Give again, exactly as written, each line of the material below starting at the line that contains "ReqSetPicture r =>" and ending at the line that contains "ReqCreateChannel r =>". Both ends count, and no other line does.

--- Input data Enclosed Below ---

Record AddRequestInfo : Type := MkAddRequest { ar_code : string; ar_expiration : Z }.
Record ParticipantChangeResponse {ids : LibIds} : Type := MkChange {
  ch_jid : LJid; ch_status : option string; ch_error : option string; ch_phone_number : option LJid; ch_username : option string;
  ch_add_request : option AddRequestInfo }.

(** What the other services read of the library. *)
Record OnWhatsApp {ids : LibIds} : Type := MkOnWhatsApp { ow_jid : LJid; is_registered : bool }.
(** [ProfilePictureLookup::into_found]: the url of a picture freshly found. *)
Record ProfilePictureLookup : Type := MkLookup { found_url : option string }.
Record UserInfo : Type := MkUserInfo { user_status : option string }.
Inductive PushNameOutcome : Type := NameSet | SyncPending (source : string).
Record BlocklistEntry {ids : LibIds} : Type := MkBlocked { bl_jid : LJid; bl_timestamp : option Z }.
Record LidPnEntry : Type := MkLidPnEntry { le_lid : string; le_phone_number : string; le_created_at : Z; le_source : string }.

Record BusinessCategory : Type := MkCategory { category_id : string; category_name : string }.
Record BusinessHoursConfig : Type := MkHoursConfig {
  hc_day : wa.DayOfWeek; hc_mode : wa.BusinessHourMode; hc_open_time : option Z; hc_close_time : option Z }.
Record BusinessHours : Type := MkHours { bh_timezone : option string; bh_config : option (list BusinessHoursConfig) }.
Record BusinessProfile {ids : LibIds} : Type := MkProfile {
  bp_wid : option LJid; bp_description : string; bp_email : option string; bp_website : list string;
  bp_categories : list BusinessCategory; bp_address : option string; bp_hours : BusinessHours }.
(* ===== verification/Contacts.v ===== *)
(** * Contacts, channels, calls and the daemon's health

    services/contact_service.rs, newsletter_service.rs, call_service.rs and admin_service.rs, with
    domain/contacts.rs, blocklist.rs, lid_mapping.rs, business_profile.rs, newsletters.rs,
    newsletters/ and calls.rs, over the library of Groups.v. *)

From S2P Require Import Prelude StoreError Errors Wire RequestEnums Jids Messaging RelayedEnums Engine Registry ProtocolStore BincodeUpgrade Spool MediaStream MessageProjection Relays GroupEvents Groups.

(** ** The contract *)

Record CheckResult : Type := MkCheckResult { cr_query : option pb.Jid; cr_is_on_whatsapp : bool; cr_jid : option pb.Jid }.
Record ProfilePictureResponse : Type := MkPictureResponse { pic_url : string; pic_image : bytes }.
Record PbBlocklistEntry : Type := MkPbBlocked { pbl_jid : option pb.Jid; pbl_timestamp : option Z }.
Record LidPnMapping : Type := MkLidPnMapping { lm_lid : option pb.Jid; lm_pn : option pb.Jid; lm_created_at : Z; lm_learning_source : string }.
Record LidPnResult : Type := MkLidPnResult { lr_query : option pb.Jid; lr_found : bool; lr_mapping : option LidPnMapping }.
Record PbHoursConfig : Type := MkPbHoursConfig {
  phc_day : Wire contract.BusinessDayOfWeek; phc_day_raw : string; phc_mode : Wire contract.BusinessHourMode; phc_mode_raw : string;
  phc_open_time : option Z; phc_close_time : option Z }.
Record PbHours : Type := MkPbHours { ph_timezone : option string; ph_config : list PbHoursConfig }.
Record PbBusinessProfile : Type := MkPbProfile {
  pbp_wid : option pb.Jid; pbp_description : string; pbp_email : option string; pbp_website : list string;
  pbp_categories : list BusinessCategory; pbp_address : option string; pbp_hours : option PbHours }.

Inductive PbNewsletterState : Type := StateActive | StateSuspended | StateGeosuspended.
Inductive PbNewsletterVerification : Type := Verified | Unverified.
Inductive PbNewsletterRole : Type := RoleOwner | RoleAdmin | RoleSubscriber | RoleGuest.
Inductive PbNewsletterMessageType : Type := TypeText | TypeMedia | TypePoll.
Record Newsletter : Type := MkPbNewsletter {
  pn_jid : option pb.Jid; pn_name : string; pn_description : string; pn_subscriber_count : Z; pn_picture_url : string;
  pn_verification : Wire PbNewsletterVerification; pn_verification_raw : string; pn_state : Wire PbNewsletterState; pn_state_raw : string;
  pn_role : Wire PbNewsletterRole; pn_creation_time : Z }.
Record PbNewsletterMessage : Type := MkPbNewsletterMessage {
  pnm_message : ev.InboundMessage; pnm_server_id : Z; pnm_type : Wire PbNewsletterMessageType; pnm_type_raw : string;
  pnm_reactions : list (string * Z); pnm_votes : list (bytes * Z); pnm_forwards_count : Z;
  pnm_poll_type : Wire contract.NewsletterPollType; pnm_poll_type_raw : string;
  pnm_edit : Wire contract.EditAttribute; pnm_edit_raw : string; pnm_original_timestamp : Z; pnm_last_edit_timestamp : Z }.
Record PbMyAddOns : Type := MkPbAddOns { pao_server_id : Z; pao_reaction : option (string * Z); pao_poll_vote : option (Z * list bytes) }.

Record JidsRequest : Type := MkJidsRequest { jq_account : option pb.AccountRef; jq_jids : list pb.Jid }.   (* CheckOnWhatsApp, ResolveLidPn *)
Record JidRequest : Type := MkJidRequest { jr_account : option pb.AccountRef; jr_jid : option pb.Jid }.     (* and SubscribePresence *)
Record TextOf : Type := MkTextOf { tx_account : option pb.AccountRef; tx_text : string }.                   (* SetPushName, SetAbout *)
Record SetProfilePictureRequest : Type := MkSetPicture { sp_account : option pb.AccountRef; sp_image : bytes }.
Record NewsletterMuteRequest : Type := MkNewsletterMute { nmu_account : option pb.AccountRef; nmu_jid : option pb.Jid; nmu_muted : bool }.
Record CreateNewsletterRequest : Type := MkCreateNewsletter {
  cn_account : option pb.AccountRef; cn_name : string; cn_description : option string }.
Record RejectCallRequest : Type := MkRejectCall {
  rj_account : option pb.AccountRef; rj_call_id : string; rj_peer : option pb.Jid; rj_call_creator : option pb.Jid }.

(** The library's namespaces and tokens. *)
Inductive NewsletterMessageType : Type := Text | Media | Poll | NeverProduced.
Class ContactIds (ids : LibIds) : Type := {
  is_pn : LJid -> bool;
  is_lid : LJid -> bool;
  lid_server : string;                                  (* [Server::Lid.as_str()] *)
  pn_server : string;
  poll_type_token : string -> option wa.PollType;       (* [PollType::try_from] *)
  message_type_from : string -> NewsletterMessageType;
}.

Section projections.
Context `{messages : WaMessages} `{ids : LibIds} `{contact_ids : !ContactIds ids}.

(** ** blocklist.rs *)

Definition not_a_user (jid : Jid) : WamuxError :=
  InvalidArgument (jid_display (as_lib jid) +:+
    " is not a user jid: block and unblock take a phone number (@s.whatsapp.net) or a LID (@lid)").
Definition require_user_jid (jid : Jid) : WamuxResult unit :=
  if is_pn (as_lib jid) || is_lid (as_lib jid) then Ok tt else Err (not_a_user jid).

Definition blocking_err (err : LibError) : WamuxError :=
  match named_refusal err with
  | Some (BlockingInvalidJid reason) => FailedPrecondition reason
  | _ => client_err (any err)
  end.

--- End of Enclosed Input data ---
--- Input data Enclosed Below ---

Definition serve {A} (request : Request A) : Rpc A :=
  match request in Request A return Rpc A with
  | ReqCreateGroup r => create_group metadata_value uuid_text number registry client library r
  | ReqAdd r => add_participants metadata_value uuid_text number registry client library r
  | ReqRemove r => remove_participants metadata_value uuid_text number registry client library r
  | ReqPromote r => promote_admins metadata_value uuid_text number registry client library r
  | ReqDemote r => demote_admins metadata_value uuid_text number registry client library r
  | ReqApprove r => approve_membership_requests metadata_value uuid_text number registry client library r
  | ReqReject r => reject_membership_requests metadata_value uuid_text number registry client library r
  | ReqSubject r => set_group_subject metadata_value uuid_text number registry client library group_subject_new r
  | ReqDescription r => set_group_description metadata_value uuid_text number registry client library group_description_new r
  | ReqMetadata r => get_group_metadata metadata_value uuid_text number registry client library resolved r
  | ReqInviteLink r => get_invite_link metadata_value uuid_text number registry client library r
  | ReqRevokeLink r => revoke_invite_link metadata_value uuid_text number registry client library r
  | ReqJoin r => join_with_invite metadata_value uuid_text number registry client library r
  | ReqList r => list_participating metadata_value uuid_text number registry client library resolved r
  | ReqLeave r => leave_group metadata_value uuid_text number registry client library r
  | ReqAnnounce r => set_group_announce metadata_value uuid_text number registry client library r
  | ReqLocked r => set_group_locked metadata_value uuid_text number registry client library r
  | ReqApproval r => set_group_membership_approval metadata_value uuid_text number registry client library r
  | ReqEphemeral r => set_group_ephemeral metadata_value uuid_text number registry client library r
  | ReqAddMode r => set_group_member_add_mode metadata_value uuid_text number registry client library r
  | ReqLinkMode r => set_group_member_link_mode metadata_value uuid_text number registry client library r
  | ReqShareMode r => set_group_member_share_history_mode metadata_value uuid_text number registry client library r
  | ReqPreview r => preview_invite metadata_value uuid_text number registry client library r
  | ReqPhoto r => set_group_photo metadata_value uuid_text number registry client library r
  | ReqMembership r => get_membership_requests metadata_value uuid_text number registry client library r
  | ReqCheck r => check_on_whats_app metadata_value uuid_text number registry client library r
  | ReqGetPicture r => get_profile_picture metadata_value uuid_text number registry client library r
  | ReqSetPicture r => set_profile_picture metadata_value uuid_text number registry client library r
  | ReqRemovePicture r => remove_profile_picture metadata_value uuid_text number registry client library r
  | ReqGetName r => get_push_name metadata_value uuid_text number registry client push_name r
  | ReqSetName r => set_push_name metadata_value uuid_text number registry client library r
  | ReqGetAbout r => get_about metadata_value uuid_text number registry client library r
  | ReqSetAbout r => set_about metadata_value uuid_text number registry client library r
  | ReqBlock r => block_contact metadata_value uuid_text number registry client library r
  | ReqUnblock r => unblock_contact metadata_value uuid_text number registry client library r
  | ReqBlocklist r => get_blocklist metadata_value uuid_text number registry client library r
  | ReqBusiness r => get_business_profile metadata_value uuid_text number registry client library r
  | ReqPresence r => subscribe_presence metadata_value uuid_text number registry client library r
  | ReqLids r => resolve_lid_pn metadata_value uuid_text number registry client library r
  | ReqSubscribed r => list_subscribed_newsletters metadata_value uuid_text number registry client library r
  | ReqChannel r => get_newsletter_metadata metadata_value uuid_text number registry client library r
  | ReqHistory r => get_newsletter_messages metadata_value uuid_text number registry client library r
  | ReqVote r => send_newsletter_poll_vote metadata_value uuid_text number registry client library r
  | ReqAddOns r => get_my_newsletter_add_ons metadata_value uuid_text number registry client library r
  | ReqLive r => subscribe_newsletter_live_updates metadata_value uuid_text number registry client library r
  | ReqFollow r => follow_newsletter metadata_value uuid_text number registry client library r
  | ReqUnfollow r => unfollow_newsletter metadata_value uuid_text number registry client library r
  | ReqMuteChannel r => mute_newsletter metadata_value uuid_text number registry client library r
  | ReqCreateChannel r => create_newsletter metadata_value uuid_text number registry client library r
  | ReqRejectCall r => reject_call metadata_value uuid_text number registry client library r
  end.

--- End of Enclosed Input data ---

_Task result_:
  | ReqSetPicture r => set_profile_picture metadata_value uuid_text number registry client library r
  | ReqRemovePicture r => remove_profile_picture metadata_value uuid_text number registry client library r
  | ReqGetName r => get_push_name metadata_value uuid_text number registry client push_name r
  | ReqSetName r => set_push_name metadata_value uuid_text number registry client library r
  | ReqGetAbout r => get_about metadata_value uuid_text number registry client library r
  | ReqSetAbout r => set_about metadata_value uuid_text number registry client library r
  | ReqBlock r => block_contact metadata_value uuid_text number registry client library r
  | ReqUnblock r => unblock_contact metadata_value uuid_text number registry client library r
  | ReqBlocklist r => get_blocklist metadata_value uuid_text number registry client library r
  | ReqBusiness r => get_business_profile metadata_value uuid_text number registry client library r
  | ReqPresence r => subscribe_presence metadata_value uuid_text number registry client library r
  | ReqLids r => resolve_lid_pn metadata_value uuid_text number registry client library r
  | ReqSubscribed r => list_subscribed_newsletters metadata_value uuid_text number registry client library r
  | ReqChannel r => get_newsletter_metadata metadata_value uuid_text number registry client library r
  | ReqHistory r => get_newsletter_messages metadata_value uuid_text number registry client library r
  | ReqVote r => send_newsletter_poll_vote metadata_value uuid_text number registry client library r
  | ReqAddOns r => get_my_newsletter_add_ons metadata_value uuid_text number registry client library r
  | ReqLive r => subscribe_newsletter_live_updates metadata_value uuid_text number registry client library r
  | ReqFollow r => follow_newsletter metadata_value uuid_text number registry client library r
  | ReqUnfollow r => unfollow_newsletter metadata_value uuid_text number registry client library r
  | ReqMuteChannel r => mute_newsletter metadata_value uuid_text number registry client library r
  | ReqCreateChannel r => create_newsletter metadata_value uuid_text number registry client library r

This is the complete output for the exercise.